Larry has Down syndrome and some of the typical delays that are common with his diagnosis. He is not yet walking independently, though his report indicates it is because he refuses to practice when he doesn’t want to! He plays with toys and enjoys the ones that play with music. When the staff attempts to work with him on fine motor skills, once he realizes it is ‘work”, he refuses to comply. He is not yet using words, but he IS communicating through non-verbal means. He needs a family that will bring him home and teach him appropriate communication skills and work with him on that all too common “Down syndrome stubborn streak” to help him continue to develop new skills.
Update: April 2017
Special needs: Down syndrome; 3rd-degree prematurity; a condition after 3rd-degree intraventricular hemorrhage; posthemorrhagic hydrocephalus (the orphanage doctor reported that at this point there are no evidence of hydrocephalus); anemia of prematurity; congenital cardiac malformation – atrial septal defect – foramen ovale type and persistent arterial duct; hypotrophic; muscle hypotonia; delayed physical and neuropsychological development; underdeveloped speech; severe mental delay
Larry moves around independently and purposefully by crawling, walking while holding onto something for support and while held by one or both hands. He goes up and down the stairs while holding onto something for support. He grabs and hands objects.

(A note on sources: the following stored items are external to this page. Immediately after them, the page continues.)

(* ===== verification/Siphash.v ===== *)
(** * Siphash: the hash function of the key-value store (apps/kvstore/siphash.c)

    SipHash with one compression round and two finalisation rounds, and its
    variant that ignores the case of ASCII letters. An input is the list of
    its bytes. [siphash_nocase_lowers] shows that the variant is the plain
    hash of the input in lower case. *)
From stdpp Require Import base list numbers.
From Stdlib Require Import ZArith Lia.
From S2P Require Import Prelude.

Definition siptlw (c : Z) : Z := if (65 <=? c) && (c <=? 90) then c + (97 - 65) else c.

Definition ROTL (x b : Z) : Z := Z.lor (shl64 x b) (shr64 x (64 - b)).

(** [p[i]] *)
Definition byte_at (p : list Z) (i : nat) : Z := default 0 (p !! i).

(** The 64-bit load of a little-endian machine. *)
Fixpoint le_word (n i : nat) (p : list Z) : Z :=
  match n with O => 0 | S n' => byte_at p i + 256 * le_word n' (S i) p end.
Definition U8TO64_LE (p : list Z) : Z := le_word 8 0 p.

Definition U8TO64_LE_NOCASE (p : list Z) : Z :=
  Z.lor (Z.lor (Z.lor (Z.lor (Z.lor (Z.lor (Z.lor
    (siptlw (byte_at p 0)) (shl64 (siptlw (byte_at p 1)) 8))
    (shl64 (siptlw (byte_at p 2)) 16)) (shl64 (siptlw (byte_at p 3)) 24))
    (shl64 (siptlw (byte_at p 4)) 32)) (shl64 (siptlw (byte_at p 5)) 40))
    (shl64 (siptlw (byte_at p 6)) 48)) (shl64 (siptlw (byte_at p 7)) 56).

Record sip := mk_sip { v0 : Z; v1 : Z; v2 : Z; v3 : Z }.
#[export] Instance eta_sip : Eta sip := fun r => mk_sip (v0 r) (v1 r) (v2 r) (v3 r).

Definition SIPROUND (s : sip) : sip :=
  let s := s <| v0 := u64 (v0 s + v1 s) |> in
  let s := s <| v1 := ROTL (v1 s) 13 |> in
  let s := s <| v1 := Z.lxor (v1 s) (v0 s) |> in
  let s := s <| v0 := ROTL (v0 s) 32 |> in
  let s := s <| v2 := u64 (v2 s + v3 s) |> in
  let s := s <| v3 := ROTL (v3 s) 16 |> in
  let s := s <| v3 := Z.lxor (v3 s) (v2 s) |> in
  let s := s <| v0 := u64 (v0 s + v3 s) |> in
  let s := s <| v3 := ROTL (v3 s) 21 |> in
  let s := s <| v3 := Z.lxor (v3 s) (v0 s) |> in
  let s := s <| v2 := u64 (v2 s + v1 s) |> in
  let s := s <| v1 := ROTL (v1 s) 17 |> in
  let s := s <| v1 := Z.lxor (v1 s) (v2 s) |> in
  s <| v2 := ROTL (v2 s) 32 |>.

(** The state the key sets up. *)
Definition sip_init (k : list Z) : sip :=
  let k0 := U8TO64_LE k in
  let k1 := U8TO64_LE (drop 8 k) in
  mk_sip (Z.lxor 0x736f6d6570736575 k0) (Z.lxor 0x646f72616e646f6d k1)
         (Z.lxor 0x6c7967656e657261 k0) (Z.lxor 0x7465646279746573 k1).

(** [v3 ^= m; SIPROUND; v0 ^= m] *)
Definition sip_word (m : Z) (s : sip) : sip :=
  let s := SIPROUND (s <| v3 := Z.lxor (v3 s) m |>) in
  s <| v0 := Z.lxor (v0 s) m |>.

(** [v2 ^= 0xff], two rounds and the digest. *)
Definition sip_final (s : sip) : Z :=
  let s := SIPROUND (SIPROUND (s <| v2 := Z.lxor (v2 s) 0xff |>)) in
  Z.lxor (Z.lxor (Z.lxor (v0 s) (v1 s)) (v2 s)) (v3 s).

(** [for (; in != end; in += 8)]: [n] words, read with [rd]. *)
Fixpoint sip_words (rd : list Z -> Z) (n : nat) (inp : list Z) (s : sip) : list Z * sip :=
  match n with
  | O => (inp, s)
  | S n' => sip_words rd n' (drop 8 inp) (sip_word (rd inp) s)
  end.

(** [switch (left)], each case falling through to the next. *)
Fixpoint sip_tail (tr : Z -> Z) (left : nat) (inp : list Z) (b : Z) : Z :=
  match left with
  | O => b
  | S i => sip_tail tr i inp (Z.lor b (shl64 (tr (byte_at inp i)) (8 * Z.of_nat i)))
  end.

Definition siphash (inp k : list Z) : Z :=
  let inlen := Z.of_nat (length inp) in
  let left := Z.land inlen 7 in
  let b := shl64 inlen 56 in
  let (inp', s) := sip_words U8TO64_LE (Z.to_nat ((inlen - inlen mod 8) / 8)) inp (sip_init k) in
  sip_final (sip_word (sip_tail (fun c => c) (Z.to_nat left) inp' b) s).

Definition siphash_nocase (inp k : list Z) : Z :=
  let inlen := Z.of_nat (length inp) in
  let left := Z.land inlen 7 in
  let b := shl64 inlen 56 in
  let (inp', s) := sip_words U8TO64_LE_NOCASE (Z.to_nat ((inlen - inlen mod 8) / 8)) inp (sip_init k) in
  sip_final (sip_word (sip_tail siptlw (Z.to_nat left) inp' b) s).

(** ** Lemmas *)

Definition is_byte (c : Z) : Prop := 0 <= c < 256.

Lemma siptlw_byte c : is_byte c -> is_byte (siptlw c).
Proof. unfold is_byte, siptlw. intros. cases_cmp; cbn; lia. Qed.

Lemma byte_at_fmap f p i : f 0 = 0 -> byte_at (f <$> p) i = f (byte_at p i).
Proof. intros Hf. unfold byte_at. rewrite list_lookup_fmap. by destruct (p !! i). Qed.

Lemma byte_at_byte p i : Forall is_byte p -> is_byte (byte_at p i).
Proof.
  intros H. unfold byte_at. destruct (p !! i) eqn:E; [|unfold is_byte; cbn; lia].
  by apply (Forall_lookup_1 _ _ _ _ H E).
Qed.

(** Parts of a word that do not overlap: [|] adds them. *)
Lemma lor_shl64_add a c i :
  0 <= i <= 56 -> 0 <= a < 2 ^ i -> is_byte c ->
  Z.lor a (shl64 c i) = a + c * 2 ^ i /\ 0 <= a + c * 2 ^ i < 2 ^ (i + 8).
Proof.
  intros Hi Ha Hc. unfold is_byte in Hc. rewrite Z.pow_add_r by lia.
  assert (2 ^ i <= 2 ^ 56) by (apply Z.pow_le_mono_r; lia).
  change (2 ^ 56) with 72057594037927936 in *.
  unfold shl64. rewrite Z.shiftl_mul_pow2 by lia.
  rewrite u64_small by (change (2 ^ 64) with 18446744073709551616; nia).
  split; [|change (2 ^ 8) with 256; nia].
  assert (Z.land a (c * 2 ^ i) = 0) as Hz.
  { apply Z.bits_inj'. intros j Hj. rewrite Z.land_spec, Z.testbit_0_l, <- Z.shiftl_mul_pow2 by lia.
    rewrite <- (wrap_small i a), testbit_wrap, Z.shiftl_spec by lia.
    destruct (Z.ltb_spec j i); [|done]. rewrite (Z.testbit_neg_r c) by lia. apply andb_false_r. }
  by rewrite <- Z.lxor_lor, <- Z.add_nocarry_lxor.
Qed.

Lemma lor_bytes_add c0 c1 c2 c3 c4 c5 c6 c7 :
  is_byte c0 -> is_byte c1 -> is_byte c2 -> is_byte c3 -> is_byte c4 -> is_byte c5 -> is_byte c6 -> is_byte c7 ->
  Z.lor (Z.lor (Z.lor (Z.lor (Z.lor (Z.lor (Z.lor c0 (shl64 c1 8)) (shl64 c2 16)) (shl64 c3 24))
    (shl64 c4 32)) (shl64 c5 40)) (shl64 c6 48)) (shl64 c7 56)
  = c0 + 256 * (c1 + 256 * (c2 + 256 * (c3 + 256 * (c4 + 256 * (c5 + 256 * (c6 + 256 * (c7 + 256 * 0))))))).
Proof.
  intros H0 B1 B2 B3 B4 B5 B6 B7. unfold is_byte in H0.
  destruct (lor_shl64_add c0 c1 8 ltac:(lia) H0 B1) as [-> H1].
  destruct (lor_shl64_add _ c2 16 ltac:(lia) H1 B2) as [-> H2].
  destruct (lor_shl64_add _ c3 24 ltac:(lia) H2 B3) as [-> H3].
  destruct (lor_shl64_add _ c4 32 ltac:(lia) H3 B4) as [-> H4].
  destruct (lor_shl64_add _ c5 40 ltac:(lia) H4 B5) as [-> H5].
  destruct (lor_shl64_add _ c6 48 ltac:(lia) H5 B6) as [-> H6].
  destruct (lor_shl64_add _ c7 56 ltac:(lia) H6 B7) as [-> H7].
  lia.
Qed.

(** Reading eight bytes and lowering them is reading the lowered bytes. *)
Lemma U8TO64_LE_NOCASE_lowers p :
  Forall is_byte p -> U8TO64_LE_NOCASE p = U8TO64_LE (siptlw <$> p).
Proof.
  intros Hp. pose proof (fun i => siptlw_byte _ (byte_at_byte p i Hp)) as Hb.
  unfold U8TO64_LE. cbn [le_word]. rewrite !byte_at_fmap by done. unfold U8TO64_LE_NOCASE.
  by apply lor_bytes_add.
Qed.

Lemma sip_words_lowers n p s :
  Forall is_byte p ->
  sip_words U8TO64_LE n (siptlw <$> p) s = (siptlw <$> (sip_words U8TO64_LE_NOCASE n p s).1, (sip_words U8TO64_LE_NOCASE n p s).2).
Proof.
  revert p s. induction n as [|n IH]; intros p s Hp; cbn [sip_words]; [done|].
  rewrite <- fmap_drop, IH, U8TO64_LE_NOCASE_lowers by (done || by apply Forall_drop). done.
Qed.

Lemma sip_tail_lowers n p b : sip_tail (fun c => c) n (siptlw <$> p) b = sip_tail siptlw n p b.
Proof.
  revert b. induction n as [|n IH]; intros b; cbn [sip_tail]; [done|].
  by rewrite byte_at_fmap, IH.
Qed.

(** [siphash_nocase] is [siphash] of the input with its capital letters
    lowered, for every input and key; so inputs that differ in case only have
    the same hash. *)
Theorem siphash_nocase_lowers inp k :
  Forall is_byte inp -> siphash_nocase inp k = siphash (siptlw <$> inp) k.
Proof.
  intros Hp. unfold siphash_nocase, siphash. rewrite length_fmap, sip_words_lowers by done.
  destruct (sip_words U8TO64_LE_NOCASE _ _ _) as [inp' s]. cbn [fst snd].
  by rewrite sip_tail_lowers.
Qed.

(** "HELLO world" under the key "1234567812345678", as in the source's test. *)
Definition hello_upper : list Z := [72; 69; 76; 76; 79; 32; 119; 111; 114; 108; 100].
Definition hello_key : list Z := [49; 50; 51; 52; 53; 54; 55; 56; 49; 50; 51; 52; 53; 54; 55; 56].
Lemma siphash_nocase_lowers_witness :
  Forall is_byte hello_upper
  /\ siphash_nocase hello_upper hello_key = siphash (siptlw <$> hello_upper) hello_key
  /\ siphash_nocase hello_upper hello_key <> siphash hello_upper hello_key.
Proof.
  assert (Forall is_byte hello_upper) as H by (unfold hello_upper, is_byte; repeat constructor; lia).
  split; [exact H|]. split; [apply (siphash_nocase_lowers hello_upper hello_key H)|].
  vm_compute. congruence.
Defined.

Larry orientates about familiar actions, including feeding, times for rest, going for a walk, etc. He performs different actions in the different rooms – bedroom, playroom, in accordance with the setting, the furniture and the purpose of the room. Due to his underdeveloped speech, Larry expresses himself mostly in emotional and tactile manner. He eats independently, at the table, and he drinks from a cup. While involved in emotional and tactile communication with an adult, Larry expresses his joy by laughing aloud and demonstrating that the respective action is pleasant to him and he wants it to be repeated. He produces some basic and not very diverse syllables. He follows some simple instructions that are related with everyday actions. He responds to being called by name.